What do the Regulations require employers to do?

The Control of Vibration at Work Regulations require employers to prevent or reduce risks to health and safety from exposure to vibration at work. Employees have duties under the regulations too. The Control of Vibration at Work Regulations require you as an employer to:

  • Assess the vibration risk to your employees;
  • Take action to reduce vibration exposure that produces those risks
  • Decide if employees are likely to be exposed above the:
    • Daily exposure action value (EAV) and if they are:
      introduce a programme of controls to eliminate risk, or reduce exposure to as low a level as is reasonably practicable;
    • Daily exposure limit value (ELV) and if they are:
      take immediate action to reduce their exposure below the limit value;
  • Make sure the legal limits on vibration exposure are not exceeded;
  • Provide information and training to employees on health risks and the actions you are taking to control those risks;
  • Carry out health surveillance (regular health checks) where there is a risk to health;
  • Consult your trade union safety representative or employee representative on your proposals to control risk and to provide health surveillance
  • Keep a record of your risk assessment and control actions;
  • Keep health records for employees under health surveillance;
  • Review and update your risk assessment regularly.

Vibration Levels

What are the exposure action and limit values (EAV/ELV)?

The Control of Vibration at Work Regulations 2005 require you to take specific action when the daily vibration exposure reaches a certain action value.

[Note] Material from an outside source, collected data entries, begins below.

Lemma update_turf_bookings : forall accept cu id d s,
  bookings (snd (update_turf accept cu id d s)) = bookings s.
Proof.
  intros accept cu id d s. unfold update_turf.
  destruct (negb (String.eqb (fst cu) "owner")); [reflexivity|].
  destruct (ObjectId id) as [o|]; [|reflexivity].
  destruct (find_turf_owned o (snd cu) (turfs s)); [|reflexivity].
  destruct (map (fun f => (f, dget d f)) (filter (fun f => dhas d f) turf_fields));
    [reflexivity|].
  destruct (write_err _ _); reflexivity.
Qed.

Lemma run_updates_bookings : forall accept ups s,
  bookings (run_updates accept ups s) = bookings s.
Proof.
  intros accept. induction ups as [|[[cu id] d] ups IH]; intros s; [reflexivity|].
  simpl. rewrite IH. apply update_turf_bookings.
Qed.

Section CostProof.

Variable parse : Z -> string -> option datetime.
Variable accept : list jval -> bool.

(** Claim C4: a successful booking appends one booking whose [start_time]
    and [end_time] are the parsed times in milliseconds and whose
    [total_cost] is the turf's [price_per_hour], read from the store at
    that moment, times the duration in hours, in Python float arithmetic;
    later [update_turf] requests (a new price included) leave every stored
    booking as it is. *)
Theorem C4_cost_fixed_at_creation : forall c cu d s r s',
  book_turf parse accept c cu d s = (r, s') -> is_created r = true ->
  exists a e o t b,
    bookings s' = (bookings s ++ [b])%list
    /\ parse_time parse (clk_start c) (dget d "start_time") = Some a
    /\ parse_time parse (clk_end c) (dget d "end_time") = Some e
    /\ to_ms a = Some (b_start_time b) /\ to_ms e = Some (b_end_time b)
    /\ ObjectId (b_turf_id b) = Some o
    /\ find_turf_avail o (turfs s) = Some t
    /\ price_times (t_price_per_hour t) (duration_hours (dt_us a) (dt_us e))
         = inr (b_total_cost b)
    /\ (forall acc ups, bookings (run_updates acc ups s') = bookings s').
Proof.
  intros c cu d s r s' H Hc.
  destruct (book_turf_created parse accept _ _ _ _ _ _ H Hc) as (p & P & _ & _ & ->).
  destruct (book_check_pending parse _ _ _ _ _ P)
    as (_ & _ & _ & _ & (a & e & Ea & Ee & _ & _ & Ma & Me & (o & t & Eo & Et & Ec)) & _).
  exists a, e, o, t, (mkBooking (fresh_oid (next_oid s)) (p_user_id p)
                        (p_turf_id p) (p_start_time p) (p_end_time p)
                        "confirmed" (p_total_cost p) (clk_insert c / 1000) (p_notes p)).
  cbn [bookings b_start_time b_end_time b_turf_id b_total_cost].
  repeat split; auto.
  intros acc ups. apply run_updates_bookings.
Qed.

End CostProof.
(** ** Cancellation and listing *)

Section CancelListing.
Local Open Scope string_scope.

Lemma find_none_all : forall {A : Type} (f : A -> bool) l,
  (forall x, In x l -> f x = false) -> find f l = None.
Proof.
  intros A f l H. induction l as [|x l IH]; [reflexivity|].
  simpl. rewrite (H x (or_introl eq_refl)). apply IH.
  intros y Hy. apply H. right. exact Hy.
Qed.

Lemma filter_nil_all : forall {A : Type} (f : A -> bool) l,
  (forall x, In x l -> f x = false) -> filter f l = [].
Proof.
  intros A f l H. induction l as [|x l IH]; [reflexivity|].
  simpl. rewrite (H x (or_introl eq_refl)). apply IH.
  intros y Hy. apply H. right. exact Hy.
Qed.

Lemma oid_eqb_eq : forall a b, oid_eqb a b = true <-> a = b.
Proof.
  intros a b. unfold oid_eqb.
  destruct (list_eq_dec Z.eq_dec a b); split; congruence.
Qed.

Lemma NoDup_map_inj : forall {A B : Type} (f : A -> B) l x y,
  NoDup (map f l) -> In x l -> In y l -> f x = f y -> x = y.
Proof.
  intros A B f l x y Hnd. induction l as [|z l IH]; intros Hx Hy Hf; [destruct Hx|].
  simpl in Hnd. inversion Hnd as [|? ? Hnotin Hnd']; subst.
  destruct Hx as [<-|Hx], Hy as [<-|Hy]; auto.
  - exfalso. apply Hnotin. rewrite Hf. apply in_map. exact Hy.
  - exfalso. apply Hnotin. rewrite <- Hf. apply in_map. exact Hx.
Qed.

(** Claim C6: for a customer [uid], cancelling an id that names no booking
    and cancelling an id whose booking belongs to other customers give the
    same answer, 404 ["Booking not found or unauthorized"], and change
    nothing.  (Ids that are not well formed raise instead: claim C8.) *)
Theorem C6_cancel_opacity : forall s uid id1 id2 o1 o2,
  ObjectId id1 = Some o1 ->
  (forall b, In b (bookings s) -> b_id b <> o1) ->
  ObjectId id2 = Some o2 ->
  (exists b, In b (bookings s) /\ b_id b = o2) ->
  (forall b, In b (bookings s) -> b_id b = o2 -> b_user_id b <> uid) ->
  cancel_booking ("user", uid) id1 s = cancel_booking ("user", uid) id2 s
  /\ cancel_booking ("user", uid) id1 s
       = (RMsg 404 "Booking not found or unauthorized", s).
Proof.
  intros s uid id1 id2 o1 o2 E1 H1 E2 _ H2.
  assert (C1 : cancel_booking ("user", uid) id1 s
               = (RMsg 404 "Booking not found or unauthorized", s)).
  { unfold cancel_booking. simpl. rewrite E1, find_none_all; [reflexivity|].
    intros b Hb. simpl.
    destruct (oid_eqb (b_id b) o1) eqn:Eq; [|reflexivity].
    apply oid_eqb_eq in Eq. exfalso. exact (H1 b Hb Eq). }
  assert (C2 : cancel_booking ("user", uid) id2 s
               = (RMsg 404 "Booking not found or unauthorized", s)).
  { unfold cancel_booking. simpl. rewrite E2, find_none_all; [reflexivity|].
    intros b Hb. simpl.
    destruct (oid_eqb (b_id b) o2) eqn:Eq; [|reflexivity].
    apply oid_eqb_eq in Eq. simpl. apply String.eqb_neq. exact (H2 b Hb Eq). }
  rewrite C1, C2. split; reflexivity.
Qed.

The exposure action value (EAV) is a daily amount of vibration exposure above which employers are required to take action to control exposure. The greater the exposure level, the greater the risk and the more action employers will need to take to reduce the risk. For hand-arm vibration the EAV is a daily exposure of 2.5 m/s2 A(8).

The actions you need to take are described in the rest of the employers' web pages.

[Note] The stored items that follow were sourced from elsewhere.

Lemma canonical_order (m1 : BinNums.positive) (e1 : Z) (m2 : BinNums.positive) (e2 : Z) :
  bounded prec emax m1 e1 = true -> bounded prec emax m2 e2 = true ->
  e1 < e2 -> Z.pos m1 * 2 ^ (e1 + 1074) < Z.pos m2 * 2 ^ (e2 + 1074).
Proof.
  intros B1 B2 Hlt.
  destruct (bounded_digits m1 e1 B1) as (He1 & Hm1 & _).
  destruct (bounded_digits m2 e2 B2) as (He2 & _ & Hm2).
  specialize (Hm2 ltac:(lia)).
  apply Z.lt_le_trans with (2 ^ 53 * 2 ^ (e1 + 1074)).
  - apply Zmult_lt_compat_r; [apply pow2_pos; lia | exact Hm1].
  - apply Z.le_trans with (2 ^ 52 * 2 ^ (e2 + 1074)).
    + rewrite <- !pow2_split by lia. apply Z.pow_le_mono_r; lia.
    + apply Z.mul_le_mono_nonneg_r; [apply Z.lt_le_incl, pow2_pos; lia | exact Hm2].
Qed.

Lemma SFcompare_finite (m1 : BinNums.positive) (e1 : Z) (m2 : BinNums.positive) (e2 : Z) :
  bounded prec emax m1 e1 = true -> bounded prec emax m2 e2 = true ->
  SFcompare (S754_finite false m1 e1) (S754_finite false m2 e2)
  = Some (Z.pos m1 * 2 ^ (e1 + 1074) ?= Z.pos m2 * 2 ^ (e2 + 1074)).
Proof.
  intros B1 B2. cbn [SFcompare]. f_equal.
  destruct (Z.compare_spec e1 e2) as [E | L | G].
  - subst e2. destruct (bounded_inv m1 e1 B1) as [He _].
    assert (H2 : 0 < 2 ^ (e1 + 1074)) by (apply pow2_pos; lia).
    change (Pos.compare_cont Eq m1 m2) with (Z.pos m1 ?= Z.pos m2).
    symmetry. destruct (Z.compare_spec (Z.pos m1) (Z.pos m2)) as [E | L | G].
    + rewrite E. apply Z.compare_refl.
    + apply Z.compare_lt_iff. apply Zmult_lt_compat_r; assumption.
    + apply Z.compare_gt_iff. apply Zmult_lt_compat_r; assumption.
  - symmetry. apply Z.compare_lt_iff. now apply canonical_order.
  - symmetry. apply Z.compare_gt_iff. now apply canonical_order.
Qed.

Lemma SFleb_finite (m1 : BinNums.positive) (e1 : Z) (m2 : BinNums.positive) (e2 : Z) :
  bounded prec emax m1 e1 = true -> bounded prec emax m2 e2 = true ->
  SFleb (S754_finite false m1 e1) (S754_finite false m2 e2)
  = (Z.pos m1 * 2 ^ (e1 + 1074) <=? Z.pos m2 * 2 ^ (e2 + 1074)).
Proof.
  intros B1 B2. unfold SFleb. rewrite SFcompare_finite by assumption.
  unfold Z.leb. now destruct (_ ?= _).
Qed.
(* ===== verification/GoTime.v ===== *)
(** The part of Go's package time the modelled code uses: instants,
    durations, locations and the proleptic Gregorian calendar.

    An instant is its nanoseconds since the Unix epoch; a [*time.Location]
    is the offset it starts with and its transitions, as a zone file lists
    them.  A [time.Time]'s location only matters to the methods that read
    its calendar fields, so it is an argument of those. *)

From Stdlib Require Import ZArith Lia List.
From stdpp Require Import base decidable list.
From S2P Require Import Prelude.

(** ** Durations and instants *)

Definition Nanosecond : Z := 1.
Definition Millisecond : Z := 1000000.
Definition Second : Z := 1000000000.
Definition Minute : Z := 60 * Second.
Definition Hour : Z := 60 * Minute.

(** The zero [time.Time]: January 1, year 1, 00:00:00 UTC. *)
Definition zero_time : Z := -62135596800 * Second.
Definition IsZero (t : Z) : bool := t =? zero_time.

(** [t.Unix()] and [t.Nanosecond()]. *)
Definition unix (t : Z) : Z := t / Second.
Definition nanosecond (t : Z) : Z := t mod Second.

(** [t.Truncate(d)]: rounded down to a multiple of [d] since the zero time. *)
Definition truncate (t d : Z) : Z := if d <=? 0 then t else t - (t - zero_time) mod d.

(** ** The calendar *)

Definition leap (y : Z) : bool :=
  ((y mod 4 =? 0) && negb (y mod 100 =? 0)) || (y mod 400 =? 0).

Definition leap_day (y : Z) : Z := if leap y then 1 else 0.

(** Days from January 1, year 1 to January 1, year [y]. *)
Definition year_days (y : Z) : Z :=
  let p := y - 1 in 365 * p + p / 4 - p / 100 + p / 400.

(** Days of the year before month [m] (1 to 12), [l] the leap day. *)
Definition month_days (l m : Z) : Z :=
  if m <=? 1 then 0 else if m <=? 2 then 31
  else if m <=? 3 then 59 + l else if m <=? 4 then 90 + l
  else if m <=? 5 then 120 + l else if m <=? 6 then 151 + l
  else if m <=? 7 then 181 + l else if m <=? 8 then 212 + l
  else if m <=? 9 then 243 + l else if m <=? 10 then 273 + l
  else if m <=? 11 then 304 + l else 334 + l.

(** The epoch, 1970-01-01, counted from January 1, year 1. *)
Definition epoch_days : Z := 719162.

(** The day number, from the epoch, of the first of the month [k], which
    counts the months from January of year 0. *)
Definition month_start (k : Z) : Z :=
  let y := k / 12 in year_days y + month_days (leap_day y) (k mod 12 + 1) - epoch_days.

(** The day number of a date whose month and day may lie outside their
    usual ranges, which Date and AddDate normalise. *)
Definition days_of_date (y m d : Z) : Z := month_start (12 * y + (m - 1)) + (d - 1).

(** The year of a day counted from January 1, year 1, and its date. *)
Definition year_of (n : Z) : Z :=
  let y := (400 * n) / 146097 + 1 in
  if n <? year_days (y + 1) then y else y + 1.

Definition month_of_doy (l doy : Z) : Z :=
  if doy <? 31 then 1 else if doy <? 59 + l then 2
  else if doy <? 90 + l then 3 else if doy <? 120 + l then 4
  else if doy <? 151 + l then 5 else if doy <? 181 + l then 6
  else if doy <? 212 + l then 7 else if doy <? 243 + l then 8
  else if doy <? 273 + l then 9 else if doy <? 304 + l then 10
  else if doy <? 334 + l then 11 else 12.

(** The date of the day [n] from the epoch: year, month, day. *)
Definition civil (n : Z) : Z * Z * Z :=
  let e := n + epoch_days in
  let y := year_of e in
  let doy := e - year_days y in
  let m := month_of_doy (leap_day y) doy in
  (y, m, doy - month_days (leap_day y) m + 1).

#[global] Arguments year_days : simpl never.
#[global] Arguments month_days : simpl never.
#[global] Arguments month_start : simpl never.
#[global] Arguments days_of_date : simpl never.
#[global] Arguments civil : simpl never.

Definition year_of_day (n : Z) : Z := (civil n).1.1.
Definition month_of_day (n : Z) : Z := (civil n).1.2.
Definition dom_of_day (n : Z) : Z := (civil n).2.

(** The month of the day [n], counted from January of year 0. *)
Definition month_index (n : Z) : Z := 12 * year_of_day n + (month_of_day n - 1).

(** ** Locations *)

Record location := Location {
  loc_base : Z;              (* seconds east of UTC before the first transition *)
  loc_tx : list (Z * Z);     (* (from when, the offset then), ascending *)
}.

Definition UTC : location := Location 0 [].

(** A location without transitions, as [time.FixedZone] makes. *)
Definition fixed_zone (o : Z) : location := Location o [].

(** The offset at the Unix second [sec] and the interval it holds in. *)
Fixpoint lookup_tx (off start : Z) (tx : list (Z * Z)) (sec : Z) : Z * Z * Z :=
  match tx with
  | [] => (off, start, MaxInt64)
  | (w, o) :: tx' => if sec <? w then (off, start, w) else lookup_tx o w tx' sec
  end.

Definition lookup_zone (l : location) (sec : Z) : Z * Z * Z :=
  lookup_tx (loc_base l) MinInt64 (loc_tx l) sec.

Definition offset_at (l : location) (sec : Z) : Z := (lookup_zone l sec).1.1.

(** ** Calendar fields and their inverse *)

Section fields.
Context (l : location).

Definition local_second (t : Z) : Z := unix t + offset_at l (unix t).
Definition local_day (t : Z) : Z := local_second t / 86400.
Definition year (t : Z) : Z := year_of_day (local_day t).
Definition month (t : Z) : Z := month_of_day (local_day t).
Definition day (t : Z) : Z := dom_of_day (local_day t).
Definition weekday (t : Z) : Z := (local_day t + 4) mod 7.
Definition hour (t : Z) : Z := local_second t mod 86400 / 3600.
Definition minute (t : Z) : Z := local_second t mod 3600 / 60.
Definition second (t : Z) : Z := local_second t mod 60.

(** [time.Date(y, m, d, h, mi, s, ns, l)].  The offset is looked up for
    the expected time first, and again when that lies outside the
    interval the first answer holds in. *)
Definition Date (y m d h mi s ns : Z) : Z :=
  let total := (days_of_date y m d * 86400 + h * 3600 + mi * 60 + s) * Second + ns in
  let u := total / Second in
  let '(off, start, stop) := lookup_zone l u in
  let utc := u - off in
  let off' := if (utc <? start) || (stop <=? utc) then offset_at l utc else off in
  total - off' * Second.

(** [t.AddDate(years, months, days)]. *)
Definition AddDate (t years months days : Z) : Z :=
  Date (year t + years) (month t + months) (day t + days)
    (hour t) (minute t) (second t) (nanosecond t).
End fields.

(** ** Facts of the calendar *)

Lemma leap_day_01 y : leap_day y = 0 \/ leap_day y = 1.
Proof. unfold leap_day. destruct (leap y); auto. Qed.

(** A year has 365 days and its leap day. *)
Lemma year_days_succ y : year_days (y + 1) = year_days y + 365 + leap_day y.
Proof.
  unfold year_days, leap_day, leap. cbv zeta.
  replace (y + 1 - 1) with y by lia.
  assert (E4 : y / 4 = (y - 1) / 4 + if y mod 4 =? 0 then 1 else 0) by (Zbool; dlia).
  assert (E100 : y / 100 = (y - 1) / 100 + if y mod 100 =? 0 then 1 else 0) by (Zbool; dlia).
  assert (E400 : y / 400 = (y - 1) / 400 + if y mod 400 =? 0 then 1 else 0) by (Zbool; dlia).
  rewrite E4, E100, E400. clear E4 E100 E400.
  assert (H1 : y mod 400 = 0 -> y mod 100 = 0) by dlia.
  assert (H2 : y mod 100 = 0 -> y mod 4 = 0) by dlia.
  Zbool.
Qed.

Lemma year_of_spec n : year_days (year_of n) <= n < year_days (year_of n + 1).
Proof.
  unfold year_of. cbv zeta. set (q := 400 * n / 146097).
  assert (Hq : 146097 * q <= 400 * n < 146097 * (q + 1)) by (unfold q; dlia).
  assert (L : year_days (q + 1) <= n) by (unfold year_days; dlia).
  assert (R : n < year_days (q + 1 + 1 + 1)) by (unfold year_days; dlia).
  destruct (Z.ltb_spec n (year_days (q + 1 + 1))); lia.
Qed.

Lemma year_days_mono y y' : y <= y' -> year_days y <= year_days y'.
Proof. unfold year_days. dlia. Qed.

Ltac month_cases :=
  repeat match goal with
  | |- context [Z.ltb ?a ?b] => destruct (Z.ltb_spec a b)
  | H : context [Z.ltb ?a ?b] |- _ => destruct (Z.ltb_spec a b)
  end; simpl in *.

Lemma month_of_doy_spec l doy :
  0 <= l <= 1 -> 0 <= doy < 365 + l ->
  1 <= month_of_doy l doy <= 12 /\
  month_days l (month_of_doy l doy) <= doy /\
  (month_of_doy l doy < 12 -> doy < month_days l (month_of_doy l doy + 1)).
Proof.
  intros. unfold month_of_doy. month_cases; unfold month_days; simpl; lia.
Qed.

Lemma month_start_year y j : 0 <= j < 12 ->
  month_start (12 * y + j) = year_days y + month_days (leap_day y) (j + 1) - epoch_days.
Proof.
  intros. unfold month_start. cbv zeta.
  replace ((12 * y + j) / 12) with y by dlia. replace ((12 * y + j) mod 12) with j by dlia. done.
Qed.

Lemma month_start_next_year y :
  month_start (12 * y + 12) = year_days y + 365 + leap_day y - epoch_days.
Proof.
  replace (12 * y + 12) with (12 * (y + 1) + 0) by lia.
  rewrite month_start_year by lia. rewrite year_days_succ. unfold month_days. simpl. lia.
Qed.

(** A month has 28 to 31 days. *)
Lemma month_start_succ k : month_start k + 28 <= month_start (k + 1) <= month_start k + 31.
Proof.
  pose proof (leap_day_01 (k / 12)).
  replace k with (12 * (k / 12) + k mod 12) by dlia.
  pose proof (Z.mod_pos_bound k 12 ltac:(lia)) as Hj.
  revert Hj. generalize (k mod 12) as j. generalize dependent (k / 12). intros y Hl j Hj.
  rewrite (month_start_year y j Hj).
  destruct (Z.eq_dec j 11) as [->|].
  - replace (12 * y + 11 + 1) with (12 * y + 12) by lia.
    rewrite month_start_next_year. unfold month_days. simpl. lia.
  - replace (12 * y + j + 1) with (12 * y + (j + 1)) by lia.
    rewrite month_start_year by lia. unfold month_days. Zbool.
Qed.

Lemma month_start_mono k k' : k <= k' -> month_start k <= month_start k'.
Proof.
  intros H. pattern k'. revert k' H. apply Zlt_lower_bound_ind. intros k' IH Hk.
  destruct (Z.eq_dec k k') as [->|]; [lia|].
  pose proof (IH (k' - 1) ltac:(lia)). pose proof (month_start_succ (k' - 1)).
  replace (k' - 1 + 1) with k' in * by lia. lia.
Qed.

(** The date of a day: its month is one of 1 to 12 and it is the day's
    place in that month. *)
Lemma civil_spec n :
  1 <= month_of_day n <= 12 /\
  month_start (month_index n) <= n < month_start (month_index n + 1) /\
  dom_of_day n = n - month_start (month_index n) + 1.
Proof.
  unfold month_index, year_of_day, month_of_day, dom_of_day, civil. cbv zeta. cbn [fst snd].
  set (e := n + epoch_days). pose proof (year_of_spec e) as Hy.
  rewrite year_days_succ in Hy. set (y := year_of e) in *.
  pose proof (leap_day_01 y). set (l := leap_day y) in *.
  destruct (month_of_doy_spec l (e - year_days y) ltac:(lia) ltac:(lia)) as (Hm & H1 & H2).
  set (m := month_of_doy l (e - year_days y)) in *.
  split; [done|].
  rewrite (month_start_year y (m - 1)) by lia. replace (m - 1 + 1) with m by lia. fold l.
  split; [|lia]. split; [lia|].
  destruct (Z.eq_dec m 12) as [E|].
  - rewrite E. replace (12 * y + (12 - 1) + 1) with (12 * y + 12) by lia.
    rewrite month_start_next_year. fold l. lia.
  - replace (12 * y + (m - 1) + 1) with (12 * y + m) by lia.
    rewrite (month_start_year y m) by lia. fold l. lia.
Qed.

Lemma month_of_day_range n : 1 <= month_of_day n <= 12.
Proof. apply civil_spec. Qed.

Lemma month_index_spec n : month_start (month_index n) <= n < month_start (month_index n + 1).
Proof. apply civil_spec. Qed.

Lemma dom_of_day_eq n : dom_of_day n = n - month_start (month_index n) + 1.
Proof. apply civil_spec. Qed.

Lemma dom_of_day_range n : 1 <= dom_of_day n <= 31.
Proof.
  rewrite dom_of_day_eq. pose proof (month_index_spec n).
  pose proof (month_start_succ (month_index n)). lia.
Qed.

(** The month a day lies in is the only one that contains it. *)
Lemma month_index_unique n k : month_start k <= n < month_start (k + 1) -> month_index n = k.
Proof.
  intros H. pose proof (month_index_spec n) as H'.
  destruct (Z.lt_trichotomy (month_index n) k) as [L|[->|L]]; [|done|].
  - pose proof (month_start_mono (month_index n + 1) k ltac:(lia)). lia.
  - pose proof (month_start_mono (k + 1) (month_index n) ltac:(lia)). lia.
Qed.

Lemma month_index_start k : month_index (month_start k) = k.
Proof. apply month_index_unique. pose proof (month_start_succ k). lia. Qed.

Lemma month_index_mono n n' : n <= n' -> month_index n <= month_index n'.
Proof.
  intros H. pose proof (month_index_spec n). pose proof (month_index_spec n').
  destruct (Z.le_gt_cases (month_index n) (month_index n')); [done|].
  pose proof (month_start_mono (month_index n' + 1) (month_index n) ltac:(lia)). lia.
Qed.

Lemma month_of_day_index n : month_of_day n = month_index n mod 12 + 1.
Proof. pose proof (month_of_day_range n). unfold month_index. dlia. Qed.

Lemma year_of_day_index n : year_of_day n = month_index n / 12.
Proof. pose proof (month_of_day_range n). unfold month_index. dlia. Qed.

(** Date and AddDate on a day of its own month. *)
Lemma days_of_date_self n : days_of_date (year_of_day n) (month_of_day n) (dom_of_day n) = n.
Proof.
  unfold days_of_date. rewrite dom_of_day_eq.
  change (12 * year_of_day n + (month_of_day n - 1)) with (month_index n). lia.
Qed.

(** ** Locations without transitions *)

Lemma offset_fixed o sec : offset_at (fixed_zone o) sec = o.
Proof. reflexivity. Qed.

Lemma Date_fixed o y m d h mi s ns :
  Date (fixed_zone o) y m d h mi s ns
  = (days_of_date y m d * 86400 + h * 3600 + mi * 60 + s - o) * Second + ns.
Proof.
  unfold Date, offset_at, lookup_zone, fixed_zone. cbn [lookup_tx loc_base loc_tx fst snd].
  destruct (_ || _); unfold Second; dlia.
Qed.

There is also a level of vibration exposure that must not be exceeded. This is called the exposure limit value.

The exposure limit value (ELV) is the maximum amount of vibration an employee may be exposed to on any single day. For hand-arm vibration the ELV is a daily exposure of 5 m/s2 A(8). It represents a high risk above which employees should not be exposed.

How vibration level and duration affect exposure

Figure 1 How vibration level and duration affect exposure

The Regulations allow a transitional period for the limit value until July 2010. This only applies to work equipment already in use before July 2007. The exposure limit value may be exceeded during the transitional period as long as you have complied with all the other requirements of the Regulations and taken all reasonably practicable actions to reduce exposure as much as you can.